Lemma artist_lists_none (headers : list located) :
  existsb is_artist_header headers = false -> artist_lists headers = [].
Proof.
  induction headers as [|h headers IH]; simpl; [reflexivity|].
  intros H. apply orb_false_elim in H as [Hh H].
  unfold artist_lists in *. simpl. rewrite Hh. now apply IH.
Qed.

(** The scraper as a whole: it returns unless a level-2 heading lacks a
    string child, and then the artist is the one of the last list. *)
Lemma scrape_metadata_returns soup :
  existsb lacks_direct_text (h2_headers soup) = false ->
  exists data,
    scrape_metadata soup = Ok data /\ artist data = artist_by_last_list soup.
Proof.
  intros H. unfold scrape_metadata, artist_by_last_list.
  fold (h2_headers soup).
  assert (exists d, match find_info_section soup with
                    | Some section => scan_lines all_unknown (info_lines section)
                    | None => Ok all_unknown
                    end = Ok d /\ artist d = Unknown) as [d [-> Hd]].
  { destruct (find_info_section soup); [apply scan_lines_returns|eauto]. }
  simpl. rewrite (artist_loop_returns _ _ H).
  destruct (last (artist_lists (h2_headers soup))); eauto.
Qed.

Lemma scrape_metadata_raises soup :
  existsb lacks_direct_text (h2_headers soup) = true ->
  scrape_metadata soup = Raise AttributeError.
Proof.
  intros H. unfold scrape_metadata. fold (h2_headers soup).
  destruct (match find_info_section soup with
            | Some section => scan_lines all_unknown (info_lines section)
            | None => Ok all_unknown
            end) as [d|e] eqn:E.
  - simpl. now apply artist_loop_raises.
  - destruct (find_info_section soup) as [section|]; [|discriminate E].
    destruct (scan_lines_returns all_unknown (info_lines section)) as [d [E' _]].
    congruence.
Qed.

(** X4: the page without matching headings, when every level-2 heading
    has a string child: the scraper returns and all six fields keep their
    default. *)
Theorem scrape_metadata_degrades soup :
  no_info_heading soup = true ->
  no_artist_heading soup = true ->
  existsb lacks_direct_text (h2_headers soup) = false ->
  scrape_metadata soup = Ok all_unknown.
Proof.
  unfold no_info_heading, no_artist_heading. intros Hi Ha Ht.
  apply negb_true_iff in Hi, Ha.
  unfold scrape_metadata, find_info_section. fold (h2_headers soup).
  destruct (List.find is_info_header (info_headers soup)) as [h|] eqn:E.
  - apply find_some in E as [Hin Hh].
    assert (existsb is_info_header (info_headers soup) = true)
      by (apply existsb_exists; eauto).
    congruence.
  - simpl. rewrite (artist_loop_returns _ _ Ht), (artist_lists_none _ Ha).
    reflexivity.
Qed.

(** X3: the specification's example.  On a page whose info section has
    the five lines of the example, without artist heading and with a
    string child in every level-2 heading, the scraper returns the five
    values and the default artist. *)
Theorem scrape_metadata_extracts soup (section : node) :
  find_info_section soup = Some section ->
  info_lines section = sample_lines ->
  no_artist_heading soup = true ->
  existsb lacks_direct_text (h2_headers soup) = false ->
  scrape_metadata soup = Ok sample_metadata.
Proof.
  unfold no_artist_heading. intros Hs Hl Ha Ht. apply negb_true_iff in Ha.
  unfold scrape_metadata. fold (h2_headers soup). rewrite Hs, Hl.
  change (scan_lines all_unknown sample_lines) with (Ok sample_metadata).
  simpl. rewrite (artist_loop_returns _ _ Ht), (artist_lists_none _ Ha).
  reflexivity.
Qed.

Lemma scrape_metadata_degrades_witness :
  scrape_metadata page_plain = Ok all_unknown.
Proof. apply scrape_metadata_degrades; reflexivity. Defined.

Lemma scrape_metadata_extracts_witness :
  scrape_metadata page_info = Ok sample_metadata.
Proof. apply (scrape_metadata_extracts page_info sample_info); reflexivity. Defined.

(** C4, the failing input: the page [<h2><b>Title</b></h2>] has no info
    heading and no artist heading, and the scraper raises on it instead
    of returning the defaults. *)
Theorem scrape_metadata_nested_heading :
  no_info_heading page_nested_h2 = true
  /\ no_artist_heading page_nested_h2 = true
  /\ scrape_metadata page_nested_h2 = Raise AttributeError.
Proof. repeat split; vm_compute; reflexivity. Qed.

(** C5 as stated fails: of two artist headings with a list each, the
    second decides, not the first. *)
Lemma artist_of_second_heading :
  scrape_metadata page_two_artists = Ok (set_artist (ustr "Bob") all_unknown)
  /\ artist_by_first_match page_two_artists = ustr "Alice".
Proof. split; vm_compute; reflexivity. Qed.

(** C5, as the code has it: on a page whose level-2 headings all have a
    string child, the artist field comes from the last artist heading
    that is followed by a sibling list, as the stripped texts of its items
    joined with a comma and a space; without such a heading it stays
    at its default. *)
Theorem artist_from_last_list soup :
  existsb lacks_direct_text (h2_headers soup) = false ->
  exists data,
    scrape_metadata soup = Ok data
    /\ artist data = artist_by_last_list soup
    /\ artist_by_last_list soup
       = match last (artist_lists (h2_headers soup)) with
         | Some ul =>
             join (ustr ", ")
                  (List.map (fun li => strip (text (node_children li)))
                            (findAll (ustr "li") ul))
         | None => ustr "Unknown"
         end.
Proof.
  intros H. destruct (scrape_metadata_returns soup H) as [d [E Ha]].
  exists d. repeat split; assumption || reflexivity.
Qed.

Lemma artist_from_last_list_witness :
  exists data,
    scrape_metadata page_two_artists = Ok data
    /\ artist data = artist_by_last_list page_two_artists
    /\ artist_by_last_list page_two_artists
       = match last (artist_lists (h2_headers page_two_artists)) with
         | Some ul =>
             join (ustr ", ")
                  (List.map (fun li => strip (text (node_children li)))
                            (findAll (ustr "li") ul))
         | None => ustr "Unknown"
         end.
Proof. apply (artist_from_last_list page_two_artists). reflexivity. Defined.
(** ** Decimal strings as numbers *)

(** The round trip of the BPT amount is measured against the number that
    a decimal string denotes and against the form in which a number is
    written back.  Neither is part of the program: they are the reading
    of "the original value" that the conversions are compared with. *)
Module Decimal.

(** Reading the characters from left to right: a digit multiplies the
    number read so far by ten and adds itself, and counts as a digit of
    the fraction once the point has been passed.  The result
    [(numerator, fractionDigits)] stands for
    numerator / 10 ^ fractionDigits. *)
Fixpoint read (cs : list ascii) (afterPoint : bool)
    (numerator : Z) (fractionDigits : nat) : option (Z * nat) :=
  match cs with
  | [] => Some (numerator, fractionDigits)
  | c :: rest =>
      if Ethers.isDigit c then
        read rest afterPoint (10 * numerator + Ethers.digit_value c)
          (if afterPoint then S fractionDigits else fractionDigits)
      else if (c =? ".")%char && negb afterPoint then
        read rest true numerator fractionDigits
      else None
  end.
(** ** The order of the matches *)

Lemma StronglySorted_before_NoDup (l : list (list ascii * Z)) :
  StronglySorted before l → NoDup l.
Proof.
  induction 1 as [|x l _ IH Hx]; constructor; [|done].
  intros Hin. rewrite Forall_forall in Hx. destruct (Hx _ Hin) as [?|[_ ?]]; lia.
Qed.

Section scan_order.
Context (ws paths : list (list ascii)) (h : list Node).
Context (AU : automaton ws h paths).

Let SH : shaped ws h paths := au_shaped _ _ _ AU.
Let TI : trie_inv h paths := sh_trie _ _ _ SH.

Lemma output_walk_sorted i : ∀ fuel n y out,
  paths !! n = Some y → length y ≤ fuel →
  output_walk fuel h i n = Some out → StronglySorted before out.
Proof.
  induction fuel as [|fuel IH]; intros n y out Lp Lt;
    destruct (path_node _ _ TI _ _ Lp) as [nd Ln];
    rewrite output_walk_unfold, Ln; cbn.
  - destruct y; [|cbn in Lt; lia].
    pose proof (nil_links _ _ _ AU _ _ Lp Ln) as [= _ ->].
    intros [= <-]. constructor.
  - destruct (decide (y = [])) as [->|Ne].
    { pose proof (nil_links _ _ _ AU _ _ Lp Ln) as [= _ ->].
      intros [= <-]. constructor. }
    destruct (node_links _ _ _ AU _ _ _ Lp Ln Ne) as [_ Ho]. cbn in Ho.
    destruct (outputLink nd) as [o|]; [|intros [= <-]; constructor].
    destruct Ho as (y' & Lo & Hy).
    destruct (path_node _ _ TI _ _ Lo) as [on Lon]. rewrite Lon. cbn.
    pose proof Hy as (Sy & (Ly & Ny & Wy) & _).
    destruct (output_walk_spec _ _ _ AU i fuel o y' Lo) as (rest & Er & Hr);
      [lia|].
    rewrite Er. cbn. intros [= <-].
    destruct (sh_word _ _ _ SH _ _ _ Lo Lon) as [W1 W2].
    rewrite (W2 (proj2 W1 Wy)).
    constructor; [by eapply (IH o y'); [|lia|]|].
    apply Forall_forall. intros [p e] (-> & _ & (Lp' & _))%Hr.
    right. done.
Qed.

Lemma report_sorted i n y out :
  paths !! n = Some y → report h i n = Some out → StronglySorted before out.
Proof.
  intros Lp. destruct (path_node _ _ TI _ _ Lp) as [nd Ln].
  assert (length y ≤ length h) as Lt.
  { pose proof (depth_bound _ _ TI _ _ Lp). rewrite (ti_len _ _ TI) in *. lia. }
  destruct (output_walk_spec _ _ _ AU i (length h) n y Lp Lt) as (rest & Er & Hr).
  unfold report. rewrite Ln. cbn. rewrite Er. cbn. intros [= <-].
  apply StronglySorted_app_2.
  - intros x1 [p e] H1 (-> & _ & (Lp' & _))%Hr.
    destruct (isWord nd) eqn:Iw; [|by apply elem_of_nil in H1].
    apply list_elem_of_singleton in H1 as ->. right. cbn.
    destruct (sh_word _ _ _ SH _ _ _ Lp Ln) as [_ W2]. by rewrite (W2 Iw).
  - destruct (isWord nd); repeat constructor.
  - by eapply output_walk_sorted.
Qed.

Lemma consume_sorted c i node x h1 n1 out :
  paths !! node = Some x → consume h c i node = Some (h1, n1, out) →
  StronglySorted before out.
Proof.
  intros Lp. destruct (path_node _ _ TI _ _ Lp) as [nd Ln].
  assert (∀ n' x' nd' (h' : list Node) m o,
            paths !! n' = Some x' → h !! n' = Some nd' →
            ('(h2, q) ← children_at h n' c; n2 ← q;
             out ← report h2 i n2; Some (h2, n2, out)) = Some (h', m, o) →
            StronglySorted before o) as Go.
  { intros n' x' nd' h' m o Lp' Ln'. unfold children_at. rewrite Ln'. cbn.
    destruct (children nd' !! c) as [q|] eqn:Lc; cbn; [|done].
    destruct (edge_child _ _ TI _ _ _ _ _ Lp' Ln' Lc) as (g & -> & Lg). cbn.
    destruct (report h i g) as [o'|] eqn:Er; cbn; [|done].
    intros [= <- <- <-]. by eapply report_sorted. }
  unfold consume. rewrite Ln. cbn.
  destruct (contains (children nd) c); [by eapply Go|].
  destruct (fail_walk_spec _ _ _ AU x c (length h) node x Lp (above_start _ _ _))
    as (node' & x' & nd' & -> & Lp' & Ln' & _).
  { pose proof (depth_bound _ _ TI _ _ Lp). rewrite (ti_len _ _ TI) in *. lia. }
  cbn. rewrite Ln'. cbn.
  destruct (contains (children nd') c); cbn; [by eapply Go|].
  intros [= <- <- <-]. constructor.
Qed.

Lemma scan_loop_sorted : ∀ rest U node x out h',
  paths !! node = Some x → ls (.∈ paths) U x →
  scan_loop rest (Z.of_nat (length U)) node h = Some (out, h') →
  StronglySorted before out.
Proof.
  induction rest as [|c rest IH]; intros U node x out h' Lp L.
  - intros [= <- <-]. constructor.
  - destruct (consume_spec _ _ _ AU U c (Z.of_nat (length U)) node x Lp L)
      as (node' & x' & out1 & E1 & Lp' & L' & H1).
    destruct (scan_loop_spec _ _ _ AU rest (U ++ [c]) node' x' Lp' L')
      as (out2 & E2 & H2).
    pose proof (IH (U ++ [c]) node' x' out2 h Lp' L' E2) as S2.
    rewrite length_app in E2. cbn in E2.
    replace (Z.of_nat (length U + 1)) with (Z.of_nat (length U) + 1)%Z in E2 by lia.
    cbn [scan_loop]. rewrite E1. cbn. rewrite E2. cbn. intros [= <- <-].
    apply StronglySorted_app_2;
      [|apply (consume_sorted _ _ _ _ _ _ _ Lp E1)|done].
    intros [p1 e1] [p2 e2] (-> & _)%H1 (k & _ & -> & _)%H2.
    left. cbn. rewrite length_app. cbn. lia.
Qed.
End scan_order.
* * * * *
# [THE PROBLEM]
Go to the line in the material above that contains "scrape_metadata page_two_artists = Ok data" and copy exactly from there through the line that contains "(** The round", stopping after it.

# [ANSWER BELOW]
    scrape_metadata page_two_artists = Ok data
    /\ artist data = artist_by_last_list page_two_artists
    /\ artist_by_last_list page_two_artists
       = match last (artist_lists (h2_headers page_two_artists)) with
         | Some ul =>
             join (ustr ", ")
                  (List.map (fun li => strip (text (node_children li)))
                            (findAll (ustr "li") ul))
         | None => ustr "Unknown"
         end.
Proof. apply (artist_from_last_list page_two_artists). reflexivity. Defined.
(** ** Decimal strings as numbers *)

(** The round trip of the BPT amount is measured against the number that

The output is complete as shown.